「ボストン美術館 華麗なるジャポニズム展」の紹介記事。

1856年ころ、フランスの版画家、ブラックモンは日本から来た陶器の包み紙を見て驚嘆する。安い紙に刷られた北斎漫画だった。

森下泰輔さんの劇的な文体での書き出しだ。

ジャポニズムの始まりに関してはいろいろな説があるようだが、最初が漫画というのが150年後の現代における漫画受容を思い起こさせ、興味深い。



下記のページに、このへんの経緯が詳しく書いてある。

ジャポニスムの底流 ―ブラックモンから高島北海まで―」北川 正

1856年当時,サン=ミッシェル大通りにあった刷り師ドラートルの工房は,メリヨンやジャックマールのような版画師や画家,装丁を依頼に来る文士などの溜まり場になっていた。

フェリックス・ブラックモン(1833-1914)もここの常連だった。フランス美術史のなかで,ブラックモンに派手な役回りはないが,多芸多才な人であったらしい。

…どちらかというと,ブラックモンは商業ベースで仕事をする腕のいい職人であり,確実に挿絵・表紙絵・扉絵をこなしてくれる仕事仲間として信頼されていたようだ。

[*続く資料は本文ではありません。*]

(** [nway_merge] returns; its output has the elements of all containers, those of each
    in their order, and is sorted when they are. *)
Lemma nway_merge_spec containers :
  exists out, nway_merge containers = Some out /\ out ≡ₚ concat containers /\
    Forall (fun c => c `sublist_of` out) containers /\
    (Forall (StronglySorted not_after) containers -> StronglySorted not_after out).
Proof.
  unfold nway_merge. destruct (sources_of containers) as [|r rs] eqn:Hs.
  { exists []. rewrite <- elements_sources, Hs. split_and!; [done..| |intros _; constructor].
    unfold sources_of in Hs. induction containers as [|[|x l] cs IH]; simpl in *; [constructor| |done].
    constructor; [done|by apply IH]. }
  pose proof heap_cmp_sw. set (v := make_heap heap_cmp (r :: rs)).
  assert (v ≡ₚ r :: rs) as Hv by apply make_heap_perm.
  assert (elements v ≡ₚ concat containers) as Hel by (rewrite <- elements_sources, Hs; by apply elements_perm).
  destruct (merge_loop_spec (length (concat containers)) v []) as (res & Hres & Hp & Hsub & Hsort).
  - intros Hv'. rewrite Hv' in Hv. by apply Permutation_nil_l in Hv.
  - by rewrite Hel.
  - by apply make_heap_heap.
  - exists res. split_and!; [done|by rewrite Hp| |].
    { rewrite Hv, <- Hs in Hsub. clear -Hsub.
      unfold sources_of in Hsub. induction containers as [|[|x l] cs IH]; simpl in *; [constructor|..].
      - constructor; [apply sublist_nil_l|by apply IH].
      - apply Forall_cons in Hsub as [??]. constructor; [done|by apply IH]. }
    intros Hall. apply Hsort. rewrite Hv, <- Hs.
    clear -Hall. induction Hall as [|[|x l] cs Hc _ IH]; simpl; [constructor|done|]. by constructor.
Qed.
End merge.

(** ** Sorting *)

(** std::sort: some sorted permutation, unspecified among equivalent elements. *)
Class StdSort := {
  std_sort {A : Type} : (A -> A -> bool) -> list A -> list A;
  std_sort_perm {A} (comp : A -> A -> bool) v : std_sort comp v ≡ₚ v;
  std_sort_sorted {A} (comp : A -> A -> bool) v :
    StrictWeak comp -> StronglySorted (not_after comp) (std_sort comp v)
}.

(** ** Concrete instances, from merge sort *)

Section sort_heap.
Context {A : Type} (comp : A -> A -> bool).
Definition comp_ge (x y : A) : Prop := comp x y = false.
#[local] Instance comp_ge_dec : RelDecision comp_ge.
Proof. unfold RelDecision, comp_ge. apply _. Defined.

Definition sort_desc (v : list A) : list A := merge_sort comp_ge v.

Lemma sort_desc_sorted v : StrictWeak comp -> StronglySorted comp_ge (sort_desc v).
Proof.
  intros Hsw. apply StronglySorted_merge_sort.
  - intros a b c. apply sw_negtrans.
  - intros a b. unfold comp_ge. destruct (comp a b) eqn:H; [right; by apply sw_asym|by left].
Qed.

Lemma sort_desc_heap v : StrictWeak comp -> is_heap comp (sort_desc v).
Proof.
  intros Hsw i x p Hi Hx Hp.
  apply (StronglySorted_lookup_lt comp_ge (sort_desc v) (parent i) i); [|done..|by apply parent_lt].
  by apply sort_desc_sorted.
Qed.

Lemma sort_desc_perm v : sort_desc v ≡ₚ v.
Proof. apply merge_sort_Permutation. Qed.
End sort_heap.

#[export] Instance sort_MakeHeap : MakeHeap := {|
  make_heap A := sort_desc;
  make_heap_perm A := sort_desc_perm;
  make_heap_heap A := sort_desc_heap
|}.

Lemma StrictWeak_flip {A} (comp : A -> A -> bool) : StrictWeak comp -> StrictWeak (fun x y => comp y x).
Proof. intros [H1 H2]. split; eauto. Qed.

#[export] Program Instance merge_StdSort : StdSort := {
  std_sort A comp v := sort_desc (fun x y => comp y x) v
}.
Next Obligation. intros. apply sort_desc_perm. Qed.
Next Obligation. intros A comp v Hsw. by apply sort_desc_sorted, StrictWeak_flip. Qed.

さて,このブラックモンが,1856年に刷り師ドラートルの工房で,あるものを発見する。有田かなにかの日本製の焼き物だった。ドラートルが1855年のパリ万国博の流失品をどこかで手に入れたのだ。

しかし,ブラックモンを釘付けにしたのは焼き物そのものではなかった。割れないように焼き物と焼き物のパッキングに使われていたあるものが気にかかったのだ。何と,それは『北斎漫画十三編』だった。譲ってもらえまいか,とブラックモンはドラートルに掛け合うが,ブラックモンの執着ぶりをみてドラートルは渋った。しかし,その後ブラックモンは同じものをどこかの骨董店で手に入れる。

ブラックモンが感激したのは技法もさることながら、その題材だったという。

…古典主義的縛りに抗してクールベの市民やマネの浮浪者が現れてきたわけだが,そもそも浮世絵の主題は浮世風呂・浮世床であり庶民生活そのものだった。

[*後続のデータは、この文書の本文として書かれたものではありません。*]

#[export] Program Instance Trace_countable : Countable Trace :=
  inj_countable' (fun t => (tr_devices t, tr_tasks t, tr_min_timestamp_ps t, tr_max_timestamp_ps t, tr_num_events t, tr_name_table t))
    (fun '(a, b, c, d, e, f) => mk_trace a b c d e f) _.
Next Obligation. by intros []. Qed.

(** ** Keys and levels *)

Lemma le_encode_snoc n z x : reverse (le_encode (S n) z) ++ x = reverse (le_encode n (z / 256)) ++ (z mod 256 :: x).
Proof. cbn [le_encode]. rewrite reverse_cons, <- app_assoc. done. Qed.

(** Big-endian numbers are in byte order as numbers are in theirs. *)
Lemma bytes_lt_be n a b x y :
  0 <= a < 256 ^ Z.of_nat n -> 0 <= b < 256 ^ Z.of_nat n ->
  bytes_lt (be_encode n a ++ x) (be_encode n b ++ y) = (a <? b) || ((a =? b) && bytes_lt x y).
Proof.
  unfold be_encode. revert a b x y. induction n as [|n IH]; intros a b x y Ha Hb.
  { simpl in *. assert (a = b) as -> by lia. by rewrite Z.ltb_irrefl, Z.eqb_refl. }
  rewrite Nat2Z.inj_succ, Z.pow_succ_r in * by lia. rewrite !le_encode_snoc, IH.
  - simpl. pose proof (Z.div_mod a 256). pose proof (Z.div_mod b 256).
    pose proof (Z.mod_pos_bound a 256). pose proof (Z.mod_pos_bound b 256). destruct (bytes_lt x y); lia.
  - split; [apply Z.div_pos|apply Z.div_lt_upper_bound]; lia.
  - split; [apply Z.div_pos|apply Z.div_lt_upper_bound]; lia.
Qed.

Definition level_char (z : nat) : Z := kLevelKey !!! z.

Lemma level_char_lt z z' : (z < z' < 26)%nat -> level_char z < level_char z'.
Proof.
  intros [H1 H2]. assert (forallb (fun z' => forallb (fun z => level_char z <? level_char z') (seq 0 z')) (seq 0 26) = true)
    as Hall by (by vm_compute).
  rewrite forallb_forall in Hall. specialize (Hall z'). rewrite forallb_forall in Hall.
  apply Z.ltb_lt, Hall; apply in_seq; lia.
Qed.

ブラックモンが,「自分が北斎の第一発見者であるとふれ回り」,クリーシー大通りにあった「カフェ・ゲルボア」でマネやドガなど気鋭の画家たちの注目を集めたのも,フランス近代芸術の内的必然性なのである。

その後,ブラックモンが北斎や広重をモチーフにして版刻した食器セットは,1867年のパリ万国博覧会で金賞を受賞することになる。これが<スティル・ジャポネ(日本様式)>の第1号である。


ということで、えらく長い引用になってしまった。

しかし、爆発的に話題となったのは、1862年5月1日からロンドンで開かれた万国博覧会であった。

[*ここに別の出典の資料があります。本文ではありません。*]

Lemma track_loop_bound fvs track vs by_level :
  Forall (fun p => ev_ok (ev p)) track ->
  resolution_ps_ <$> vs = LayerResolutionPs <$> seq 0 (NumLevels - 1) ->
  (forall z l p, by_level !! z = Some l -> p ∈ l -> measured (ev p) = true -> level_bound z (ev p)) ->
  forall z l p, track_loop fvs track vs by_level !! z = Some l -> p ∈ l -> measured (ev p) = true -> level_bound z (ev p).
Proof.
  intros Hok. revert vs by_level. induction Hok as [|p track Hp _ IH]; intros vs bl Hvs Hbl; cbn [track_loop]; [done|].
  pose proof (event_level_bound fvs (ev p) vs Hp Hvs) as Hb. destruct (event_level fvs (ev p) vs) as [z vs'].
  destruct Hb as [Hb Hvs']. apply IH; [by rewrite Hvs'|]. intros z' l q Hl Hq Hm.
  destruct (decide (z = z')) as [->|].
  - rewrite list_lookup_alter_eq in Hl. apply fmap_Some in Hl as (l' & Hl' & ->).
    apply elem_of_app in Hq as [Hq| ->%list_elem_of_singleton]; [by eapply Hbl|by apply Hb].
  - rewrite list_lookup_alter_ne in Hl by done. by eapply Hbl.
Qed.

Lemma levels_of_track_bound trace fes track z p :
  Forall (fun p => ev_ok (ev p)) track -> p ∈ levels_of_track trace fes track !!! z ->
  measured (ev p) = true -> level_bound z (ev p).
Proof.
  intros Hok Hp Hm. destruct (levels_of_track_spec trace fes track) as (Hlen & _ & _).
  destruct (levels_of_track trace fes track !! z) as [l|] eqn:Hl.
  - rewrite (list_lookup_total_correct _ _ _ Hl) in Hp. unfold levels_of_track in Hl.
    eapply track_loop_bound; [exact Hok| | |exact Hl|done|done].
    { unfold visibilities. by rewrite <- list_fmap_compose. }
    intros z' l' q Hl'. apply lookup_replicate in Hl' as [-> _]. by intros ?%not_elem_of_nil.
  - rewrite list_lookup_total_alt, Hl in Hp. by apply not_elem_of_nil in Hp.
Qed.

(** Above the first level no event, other than a counter, lasts as long as the
    resolution of the level before: what that level can show is not put further down. *)
Lemma level_durations trace tracks lv z l p :
  Forall (Forall (fun p => ev_ok (ev p))) tracks -> GetEventsByLevel trace tracks = Some lv ->
  lv !! S z = Some l -> p ∈ l -> measured (ev p) = true -> ev_duration_ps (ev p) < LayerResolutionPs z.
Proof.
  intros Hok Hget Hl Hp Hm. destruct (GetEventsByLevel_levels trace tracks) as (fes & lv' & _ & Hlv & _ & Hmerge).
  rewrite Hget in Hlv. injection Hlv as <-. destruct (Hmerge _ _ Hl) as (Hperm & _ & _). rewrite Hperm in Hp.
  apply list_elem_of_In, in_concat in Hp as (k & Hk & Hp). apply list_elem_of_In, list_elem_of_fmap in Hk as (t & -> & Ht).
  rewrite Forall_forall in Hok. apply (levels_of_track_bound trace fes t (S z) p); [by apply Hok| |done].
  by apply list_elem_of_In.
Qed.
End levels.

幕末モノの時代劇でお馴染みのオルコック大使が、無類のコレクターで、彼が持ち帰った美術工芸品約1000点が一挙に展示されたのである。その作品は展覧会後にクリスティーズで競売にかけられたというから、オルコックが邪神なき愛好家だったかどうかには疑問が残る。

その5年後に明治維新となり、窮迫した名家がお宝を叩き売りした。廃仏毀釈で打撃を受けたお寺さんからも宝物が流出した。その結果、日本からの美術工芸品の輸入は一挙に拡大し、デパートなども日本の美術工芸品を扱うようになり、ロンドンでは日本美術・工芸ブームが起こった。

だからジャポニズムは日本の政治・社会体制の混乱の副産物という側面も持っているのである。


当時は写真がどんどん普及し、それまでの写実を事とする絵画は展望を失いつつあった。

言葉としては逆で、写真が写実であり、絵画は事実ではなく真実を写しとる術であるべきだろう。

では真とは何か。多くの者はそれを心象上の真実と解した。印象派がそれであろう。

それに対し日本の絵画なり、北斎漫画は思い切ったデフォルメと平面化で、真実を切り取っていた。少なくとも西欧の人々にはそう思えた。

興味深いのは、同じ時代に日本では司馬江漢が遠近法を取り入れ、「まるで写真のような」西洋風の写実が日本人を驚かせていたことだ。

激変期においては、個別認識の諸過程が前後に錯綜し、時に思わぬ顛末をたどることになる。武谷三男の記事で書いたとおりである。

森下さんに異を唱えるようで、申し訳ないのだが、あまりブラックモンには拘泥しないほうが良さそうだ。